Critical equipment of adjacent process units shall not be located within the 0.21 bar overpressure contour.

Equipment or structures of adjacent process units within the 0.07 bar overpressure contour shall be designed to withstand the calculated vapour cloud overpressure.

Where large flammable liquid inventories are present, potential thermal radiation effects from liquid pool fires SHALL [PS] be estimated per SP-1258 as part of the Fire and Explosion Assessment. Critical equipment of adjacent process units shall not be located within the 8 kW/m

2 thermal radiation contour, without adequate mitigation.

3.2 Overall Plant Layout

Layout and spacing should be arranged to reduce the effect of the following controllable and uncontrollable factors that contribute to losses:

Uncontrollable factors include site slope, climate, exposure to natural hazards, wind direction and force. However, locating ignition sources upwind of potential vapour leaks or locating the tank farm downhill of essential units may reduce the loss potential from an explosion or fire.

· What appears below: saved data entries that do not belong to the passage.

(* ===== verification/PrimaryKey.v ===== *)
(** * Primary keys and the queue of ready keys ([lib/primary])

    Some bytes of a key are its primary part.  They decide which node owns the
    key, and [PrimaryKeyNextQueue] keeps the primary parts of the local keys that
    were put, for [GetAny].  Keys are lists of bytes; the SPDK ring is the class
    of [Poller]. *)

From S2P Require Import Prelude Status Poller.

(** ** [struct KeyDescriptor] *)

Record KeyFieldDescriptor : Type := mkField { fsize : Z; isPrimary : bool }.
Definition KeyFieldDescriptor_init : KeyFieldDescriptor := mkField 0 false.
Definition KeyDescriptor : Type := list KeyFieldDescriptor.

Definition nfields (k : KeyDescriptor) : nat := length k.
Definition key_size (k : KeyDescriptor) : Z := fold_left (fun s f => u64 (s + fsize f)) k 0.

(** [field(idx, size, isPrimary)] grows the vector as needed. *)
Definition field_set (idx : nat) (size : Z) (primary : bool) (k : KeyDescriptor) : KeyDescriptor :=
  let k := if (nfields k <=? idx)%nat
           then k ++ replicate (idx + 1 - nfields k) KeyFieldDescriptor_init else k in
  <[idx := mkField size primary]> k.

Definition field (idx : nat) (k : KeyDescriptor) : KeyFieldDescriptor :=
  if (nfields k <=? idx)%nat then KeyFieldDescriptor_init else nth idx k KeyFieldDescriptor_init.

(** ** [class PrimaryKeyBase] *)

Record PrimaryKeyBase : Type := mkPrimaryKeyBase {
  _keySize : Z; _pKeySize : Z; _pKeyOffset : Z; _localNodeId : Z; _nNodes : Z }.

(** One round of the loop in the constructor: the sizes are [int]s. *)
Definition add_field (k : KeyDescriptor) (s : Z * Z * Z) (i : nat) : Z * Z * Z :=
  let '(ks, ps, po) := s in
  let f := field i k in
  if isPrimary f then (s32 (ks + fsize f), s32 (fsize f), ks) else (s32 (ks + fsize f), ps, po).

(** [_pKeySize > sizeof(uint64_t)] compares as [size_t]. *)
Definition PrimaryKeyBase_init (key : KeyDescriptor) (id nNodes : Z) : outcome exn PrimaryKeyBase :=
  let '(ks, ps, po) := fold_left (add_field key) (seq 0 (nfields key)) (0, 0, 0) in
  if 8 <? u64 ps then Throw (OperationFailedException (errnum NOT_SUPPORTED))
  else Ret (mkPrimaryKeyBase ks ps po (u32 id) (u32 nNodes)).

(** [modulo]: byte [n] is shifted by [n] bits, as an [int]. *)
Fixpoint modulo_loop (size : nat) (arr : list Z) (val : Z) : outcome exn Z :=
  match size with
  | O => Ret val
  | S n =>
      match arr !! n with
      | None => Undef
      | Some b =>
          if (n <? 32)%nat
          then modulo_loop n arr (Z.lor val (u64 (s32 (Z.shiftl b (Z.of_nat n)))))
          else Undef
      end
  end.

Definition modulo (arr : list Z) (size div : Z) : outcome exn Z :=
  match modulo_loop (Z.to_nat size) arr 0 with
  | Ret val => if div =? 0 then Undef else Ret (val mod div)
  | r => r
  end.

Definition isLocal (b : PrimaryKeyBase) (key : list Z) : outcome exn bool :=
  if _pKeyOffset b <? 0 then Undef
  else
    match modulo (drop (Z.to_nat (_pKeyOffset b)) key) (_pKeySize b) (_nNodes b) with
    | Ret m => Ret (m =? _localNodeId b)
    | Throw e => Throw e
    | Crash => Crash
    | Undef => Undef
    end.

(** ** [class PrimaryKeyNextQueue] *)

Section NextQueue.
Context {R : Type} `{SpdkRing (list Z) R}.

Record PrimaryKeyNextQueue : Type := mkNextQueue { base : PrimaryKeyBase; _readyKeys : R }.

(** [ring] is what [spdk_ring_create] returned, null or a ring. *)
Definition PrimaryKeyNextQueue_init (key : KeyDescriptor) (id nNodes : Z) (ring : option R) :
    outcome exn PrimaryKeyNextQueue :=
  match PrimaryKeyBase_init key id nNodes with
  | Ret b =>
      match ring with
      | Some r => Ret (mkNextQueue b r)
      | None => Throw (OperationFailedException (errnum SPDK_ALLOCATION_ERROR))
      end
  | Throw e => Throw e
  | Crash => Crash
  | Undef => Undef
  end.

(** The bytes that [memcpy] takes. *)
Definition _createPKeyBuff (b : PrimaryKeyBase) (src : list Z) : outcome exn (list Z) :=
  let buf := take (Z.to_nat (_pKeySize b)) (drop (Z.to_nat (_pKeyOffset b)) src) in
  if Z.of_nat (length buf) =? _pKeySize b then Ret buf else Undef.

Definition enqueueNext (key : list Z) : M exn PrimaryKeyNextQueue unit := fun q =>
  match isLocal (base q) key with
  | Ret false => (Ret tt, q)
  | Ret true =>
      match _createPKeyBuff (base q) key with
      | Ret buf =>
          let r := ring_enqueue buf (_readyKeys q) in
          if fst r =? 0 then (Throw (OperationFailedException (errnum QUEUE_FULL_ERROR)), mkNextQueue (base q) (snd r))
          else (Ret tt, mkNextQueue (base q) (snd r))
      | Throw e => (Throw e, q)
      | Crash => (Crash, q)
      | Undef => (Undef, q)
      end
  | Throw e => (Throw e, q)
  | Crash => (Crash, q)
  | Undef => (Undef, q)
  end.

(** [memcpy(l + i, buf, length buf)]. *)
Definition overwrite (i : nat) (buf l : list Z) : list Z :=
  take i l ++ buf ++ drop (i + length buf) l.

(** [dequeueNext] fills the buffer of the caller's key; the result is what the
    buffer holds afterwards. *)
Definition dequeueNext (key : list Z) : M exn PrimaryKeyNextQueue (list Z) := fun q =>
  let r := ring_dequeue 1 (_readyKeys q) in
  let q' := mkNextQueue (base q) (snd r) in
  match fst r with
  | [] => (Throw (OperationFailedException KEY_NOT_FOUND), q')
  | buf :: _ =>
      if Z.of_nat (length key) <? _keySize (base q) then (Undef, q')
      else
        let zeroed := overwrite 0 (replicate (Z.to_nat (_keySize (base q))) 0) key in
        (Ret (overwrite (Z.to_nat (_pKeyOffset (base q))) (take (Z.to_nat (_pKeySize (base q))) buf) zeroed), q')
  end.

Controllable factors include process design parameters, process equipment design, unloading facilities, maintenance, spare parts supply, control logic and automation, ignition sources, fire protection design, spare production capacity, flammable liquid holdups, spill control and the type of process. Use proper drainage and separation to control spills and fire spread. Refer to SP-1126 and DEP 80.45.10.10.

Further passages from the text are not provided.